As Season 2 of 'Four More Shots Please!' creates both controversy and a new set of fans in urban India, screenwriter Devika Bhagat shares her take.

May 16, 2020 / 10:18 AM IST

Neha Kirpal

Stuck in the coronavirus lockdown, Indian netizens have been gorging on streaming television, and no other series has captured public imagination – and raised heckles – as much as Season 2 of Pritish Nandy and Rangita Nandy’s Four More Shots Please! on Amazon Prime.

Screenwriter of both seasons, Devika Bhagat talks about what feminism means to her, working with an all-women crew, breaking gender stereotypes, and broaching controversial subjects.

How did you come up with the storyline?

When I came on board for Season 1, Rangita Nandy had already created the characters. She wanted the show to be about “unapologetic, flawed women” as the tagline says. How each character’s story flows is through stories of our own lives, our personal experiences, and those of our family and friends. A single mother who hasn’t had sex since she got pregnant. A small-town girl who comes out of the closet in the big city. A journalist and a lawyer facing professional issues. A privileged south Mumbai girl trying to find her feet in the world.

Devika Bhagat. Devika Bhagat.

By Season 2, we ourselves had grown as women looking at the conversations around us – feminism, #MeToo – and saw how our characters could grow as strong individuals, while still remaining flawed. If we are going to tell a story about real women, we can’t make them straight-laced and puritanical because that’s not how women are.

What was it like working with an all-women cast and crew?

It was really refreshing to walk into a room filled with women. My baby daughter was 10 months old at the time, and I was trying to figure my life in a new context, so that when she looked at my work, she would feel proud of me and that my work had been of value.

Devika Bhagat Four more shots please 4So this was a kind of conscious choice for me. The most important part of working with Rangita and Ishita Nandy, directors Anu Menon and Nupur Asthana, and dialogue writer Ishita Moitra was that we spoke the same language. If I narrated an incident from my past, there was no judgment; it was completely understood around the room. There was nobody trying to mansplain feminism and women to me. There was no ego in the room.

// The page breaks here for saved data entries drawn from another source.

Lemma fill_devices_wf devs vram ds vs out :
  fill_devices devs vram 0 = (ds, vs) → vram ≠ [] → Z.of_nat (length vram) <= 16 →
  Forall (λ g, 0 <= g <= DS4_GPU_ARGS_MAX_VRAM_GB) vram →
  match devs with
  | Some l => Forall (λ d, 0 <= d <= DS4_GPU_ARGS_MAX_DEVICE_INDEX) l ∧ length l = length vram
  | None => True
  end →
  length (device_indices out) = 16%nat → length (vram_bytes out) = 16%nat →
  gpu_config_wf (GpuConfig (ds ++ drop (length ds) (device_indices out))
    (vs ++ drop (length vs) (vram_bytes out)) (Z.of_nat (length vram))
    DS4_GPU_ARGS_DEFAULT_SAFETY_MARGIN).
Proof.
  intros Hfill Hne Hlen Hg Hdevs Ho1 Ho2.
  destruct (fill_devices_spec _ _ _ _ _ Hfill) as (Hd & Hv & Hk).
  assert (0 < length vram)%nat by (destruct vram; [done|simpl; lia]).
  unfold gpu_config_wf; simpl. rewrite !length_app, !length_drop, Hd, Hv, Ho1, Ho2.
  repeat split; try lia. intros i Hi.
  destruct (lookup_lt_is_Some_2 vram i) as [g Hgi]; [lia|].
  pose proof (Forall_lookup_1 _ _ _ _ Hg Hgi) as Hgr.
  destruct (Hk i g Hgi Hgr) as [Hvi Hdi]. rewrite !lookup_app_l by lia.
  exists g, (match devs with Some l => nth i l 0 | None => Z.of_nat i end).
  split; [done|]. split; [done|].
  split; [rewrite Hdi; destruct devs; do 2 f_equal; lia|].
  destruct devs as [l|]; [|lia]. destruct Hdevs as [Hl Hll].
  destruct (lookup_lt_is_Some_2 l i) as [x Hx]; [lia|].
  pose proof (Forall_lookup_1 _ _ _ _ Hl Hx) as Hxr. simpl in Hxr.
  apply nth_lookup_Some with (d := 0) in Hx. rewrite Hx. lia.
Qed.
(** For 64-bit inputs with nonzero sizes the plan succeeds, no product or
    difference wraps, the expert count is between 1 and both limits, the cache
    is never larger than the room left beside the non-routed weights (except
    that one expert is always granted), and it is maximal: one more expert
    would not fit or would exceed a limit. *)
Theorem auto_cache_plan_correct env rec nr per maxe :
  is_u64 rec → is_u64 nr → is_u64 per → is_u64 maxe → rec ≠ 0 → per ≠ 0 →
  let '(ok, p) := storage_auto_cache_plan env rec nr per maxe in
  ok = true ∧
  model_target_bytes p
    = (if rec >? UINT64_MAX / storage_auto_cache_percent env then UINT64_MAX
       else rec * storage_auto_cache_percent env / 100) ∧
  cache_bytes p = Z.max 0 (model_target_bytes p - nr) ∧
  1 <= cache_experts p <= UINT32_MAX ∧
  (maxe ≠ 0 → cache_experts p <= maxe) ∧
  effective_cache_bytes p = cache_experts p * per ∧
  effective_cache_bytes p <= Z.max (cache_bytes p) per ∧
  (cache_experts p < UINT32_MAX → (maxe = 0 ∨ cache_experts p < maxe) →
   cache_bytes p < (cache_experts p + 1) * per).
Proof.
  intros Hrec Hnr Hper Hmax Hr0 Hp0. unfold storage_auto_cache_plan.
  destruct (Z.eqb_spec rec 0); [done|]. destruct (Z.eqb_spec per 0); [done|]. simpl orb.
  pose proof (auto_cache_percent_range env) as Hpct.
  pose proof (auto_cache_target_no_wrap env rec Hrec) as Hwrap.
  set (pct := storage_auto_cache_percent env) in *. cbv iota.
  set (target := if rec >? UINT64_MAX / pct then UINT64_MAX else u64 (rec * pct) / 100).
  assert (target = (if rec >? UINT64_MAX / pct then UINT64_MAX else rec * pct / 100)
          ∧ is_u64 target) as [Htgt Htu].
  { subst target. case_if; bool_to_prop; [unfold is_u64; lia|].
    rewrite Hwrap by lia. split; [done|]. pose proof (u64_range (rec * pct)) as Hu.
    rewrite Hwrap in Hu by lia. unfold is_u64 in *.
    pose proof (Z.div_pos (rec * pct) 100). pose proof (Z.div_le_upper_bound (rec * pct) 100 UINT64_MAX).
    lia. }
  set (cache := if target >? nr then u64 (target - nr) else 0).
  assert (cache = Z.max 0 (target - nr)) as Hcache.
  { subst cache. unfold is_u64 in *. case_if; bool_to_prop; [|lia].
    rewrite u64_small; unfold is_u64; lia. }
  set (q := cache / per).
  assert (q * per <= cache < (q + 1) * per) as Hq.
  { unfold is_u64 in *. subst q. pose proof (Z.div_mod cache per Hp0).
    pose proof (Z.mod_pos_bound cache per). nia. }
  set (e1 := if q =? 0 then 1 else q).
  set (e2 := if negb (maxe =? 0) && (e1 >? maxe) then maxe else e1).
  set (e3 := if e2 >? UINT32_MAX then UINT32_MAX else e2).
  assert (0 <= q) by (unfold is_u64 in *; nia).
  assert (1 <= e3 <= UINT32_MAX ∧ e3 <= Z.max q 1 ∧ (maxe ≠ 0 → e3 <= maxe) ∧
          (e3 < UINT32_MAX → (maxe = 0 ∨ e3 < maxe) → q <= e3)) as (He & Heq & Hem & Hemax).
  { unfold is_u64 in *. subst e3 e2 e1.
    destruct (Z.eqb_spec q 0), (Z.eqb_spec maxe 0); simpl; repeat case_if; bool_to_prop; lia. }
  assert (e3 * per <= Z.max cache per) as Hprod by (unfold is_u64 in *; nia).
  rewrite (u32_small e3) by (unfold is_u32; lia).
  rewrite (u64_small (e3 * per)) by (unfold is_u64 in *; nia). simpl.
  split; [destruct (Z.eqb_spec e3 0); [lia|done]|]. repeat split; try done; try lia.
  intros H1 H2. specialize (Hemax H1 H2). unfold is_u64 in *. nia.
Qed.
(* ===== verification/KvCacheProps.v ===== *)
(** * Correctness of the KV disk cache

    Theorems about the model of [KvCache]: the eviction victim is minimal, an
    eviction pass meets the budget and removes cache files only, a lookup
    returns the longest usable text prefix, a store is atomic, and a stored
    checkpoint is found and loaded again. *)
From S2P Require Import Prelude CLib Sha1 KvHeader KvPolicy KvCache.
From Stdlib Require Import SpecFloat.

#[local] Opaque kv_store_sha1_bytes_hex.

(** ** The order of doubles *)

(** [SFcompare] on numbers is the lexicographic order of this key. *)
Definition sf_key (x : spec_float) : Z * Z * Z :=
  match x with
  | S754_zero _ | S754_nan => (0, 0, 0)
  | S754_infinity s => (if s then -2 else 2, 0, 0)
  | S754_finite true m e => (-1, - e, Z.neg m)
  | S754_finite false m e => (1, e, Z.pos m)
  end.

Definition key_lt (a b : Z * Z * Z) : Prop :=
  a.1.1 < b.1.1 ∨ (a.1.1 = b.1.1 ∧ (a.1.2 < b.1.2 ∨ (a.1.2 = b.1.2 ∧ a.2 < b.2))).

Definition not_nan (x : spec_float) : Prop := x ≠ S754_nan.

#[local] Ltac sf_cases x y :=
  destruct x as [[]|[]| |[] ? ?], y as [[]|[]| |[] ? ?]; simpl;
  unfold SFltb, SFeqb, key_lt; simpl; try done; try lia;
  try (split; intros; simplify_eq; try done; try lia);
  repeat match goal with
  | H : context [Pos.compare_cont Eq ?a ?b] |- _ =>
      change (Pos.compare_cont Eq a b) with (a ?= b)%positive in H
  | |- context [Pos.compare_cont Eq ?a ?b] =>
      change (Pos.compare_cont Eq a b) with (a ?= b)%positive
  | H : context [(?a ?= ?b)%positive] |- _ => destruct (Pos.compare_spec a b)
  | |- context [(?a ?= ?b)%positive] => destruct (Pos.compare_spec a b)
  | H : context [(?a ?= ?b)%Z] |- _ => destruct (Z.compare_spec a b)
  | |- context [(?a ?= ?b)%Z] => destruct (Z.compare_spec a b)
  end; simpl in *; simplify_eq; try done; try lia.

Lemma SFltb_key x y : not_nan x → not_nan y → SFltb x y = true ↔ key_lt (sf_key x) (sf_key y).
Proof. intros Hx Hy. sf_cases x y. Qed.

Lemma SFeqb_key x y : not_nan x → not_nan y → SFeqb x y = true ↔ sf_key x = sf_key y.
Proof. intros Hx Hy. sf_cases x y. Qed.

(** ** The victim *)

(** [e] is no better a victim than [v]. *)
Definition no_better (score : kv_store_entry → spec_float) (v e : kv_store_entry) : Prop :=
  SFltb (score e) (score v) = false
  ∧ (SFeqb (score e) (score v) = true → e_last_used v <= e_last_used e).

Lemma no_better_key score v e :
  not_nan (score v) → not_nan (score e) →
  no_better score v e ↔
    ¬ key_lt (sf_key (score e)) (sf_key (score v))
    ∧ (sf_key (score e) = sf_key (score v) → e_last_used v <= e_last_used e).
Proof.
  intros Hv He. unfold no_better. rewrite <- SFeqb_key by done.
  rewrite <- (SFltb_key (score e) (score v)) by done.
  destruct (SFltb (score e) (score v)); naive_solver.
Qed.

Lemma no_better_refl score v : not_nan (score v) → no_better score v v.
Proof. intros H. rewrite no_better_key by done. unfold key_lt. split; [lia|done]. Qed.

Lemma no_better_trans score v w e :
  not_nan (score v) → not_nan (score w) → not_nan (score e) →
  no_better score v w → no_better score w e → no_better score v e.
Proof.
  intros Hv Hw He. rewrite !no_better_key by done. unfold key_lt.
  destruct (sf_key (score v)) as [[a b] c], (sf_key (score w)) as [[a' b'] c'],
    (sf_key (score e)) as [[a'' b''] c'']. simpl.
  intros [H1 H2] [H3 H4]. split; [lia|]. intros [= -> -> ->].
  destruct (decide ((a', b', c') = (a, b, c))) as [[= -> -> ->]|Hne]; [specialize (H2 eq_refl); specialize (H4 eq_refl); lia|].
  assert (a' ≠ a ∨ b' ≠ b ∨ c' ≠ c) by (destruct (decide (a' = a)), (decide (b' = b)), (decide (c' = c)); naive_solver).
  lia.
Qed.

(** Taking the new candidate or keeping the old one, the choice beats both. *)
Lemma no_better_step score v e :
  not_nan (score v) → not_nan (score e) →
  if SFltb (score e) (score v)
     || (SFeqb (score e) (score v) && (e_last_used e <? e_last_used v))
  then no_better score e v else no_better score v e.
Proof.
  intros Hv He.
  destruct (SFltb (score e) (score v)) eqn:El; simpl.
  - apply SFltb_key in El; [|done..]. apply no_better_key; [done..|].
    unfold key_lt in *.
    destruct (sf_key (score v)) as [[a b] c], (sf_key (score e)) as [[a' b'] c']. simpl in *.
    split; [lia|]. intros [= -> -> ->]. lia.
  - destruct (SFeqb (score e) (score v)) eqn:Ee; simpl; [|split; [done|by rewrite Ee]].
    destruct (Z.ltb_spec (e_last_used e) (e_last_used v)); [|by split].
    apply SFeqb_key in Ee; [|done..]. apply no_better_key; [done..|]. rewrite Ee.
    split; [unfold key_lt|]; lia.
Qed.

Lemma victim_scan_spec score pre rest v ev :
  Forall (λ e, not_nan (score e)) (pre ++ rest) →
  pre !! v = Some ev → Forall (no_better score ev) pre →
  ∃ v' ev', victim_scan score (length pre) rest v (score ev) (e_last_used ev) = v'
    ∧ (pre ++ rest) !! v' = Some ev' ∧ Forall (no_better score ev') (pre ++ rest).
Proof.
  revert pre v ev; induction rest as [|e rest IH]; intros pre v ev Hn Hv Hb.
  { exists v, ev. rewrite app_nil_r. by split. }
  assert (Hnv : not_nan (score ev)).
  { eapply (Forall_lookup_1 _ _ v ev) in Hn; [done|]. by apply lookup_app_l_Some. }
  assert (Hne : not_nan (score e)) by (apply Forall_app in Hn as [_ [? _]%Forall_cons]; done).
  pose proof (no_better_step score ev e Hnv Hne) as Hstep. simpl.
  replace (S (length pre)) with (length (pre ++ [e])) by (rewrite length_app; simpl; lia).
  rewrite (cons_middle e pre rest), (assoc_L (++)) in Hn |- *.
  assert (Hpre : ∀ w, not_nan (score w) → no_better score w ev → no_better score w e →
                      Forall (no_better score w) (pre ++ [e])).
  { intros w Hw Hwv Hwe. rewrite Forall_app, Forall_singleton. split; [|done].
    apply Forall_forall. intros x Hx. apply no_better_trans with ev; auto.
    - eapply Forall_forall in Hn; [done|]. set_solver.
    - eapply Forall_forall in Hb; done. }
  case_if.
  - apply IH; [done| |].
    + by rewrite lookup_app_r, Nat.sub_diag by lia.
    + apply Hpre; auto using no_better_refl.
  - apply IH; [done| |].
    + by apply lookup_app_l_Some.
    + apply Hpre; auto using no_better_refl.
Qed.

The female actors felt safe in such an environment too. They were free to examine their characters, criticise them and love them.

You take up feminism in the Indian context, and the chasm between even women when it comes to its interpretations. Why bring this up?

Feminism is a much-abused word. The interpretation changes depending on which social or economic class one is looking at in India. A village girl who is not allowed to study, or is married off at the age of 12 or 13, or sent to work in a construction site, has a different need for feminism. A small-town girl, who is not allowed to live her life or have a career, has a different need for feminism, as does a cosmopolitan woman.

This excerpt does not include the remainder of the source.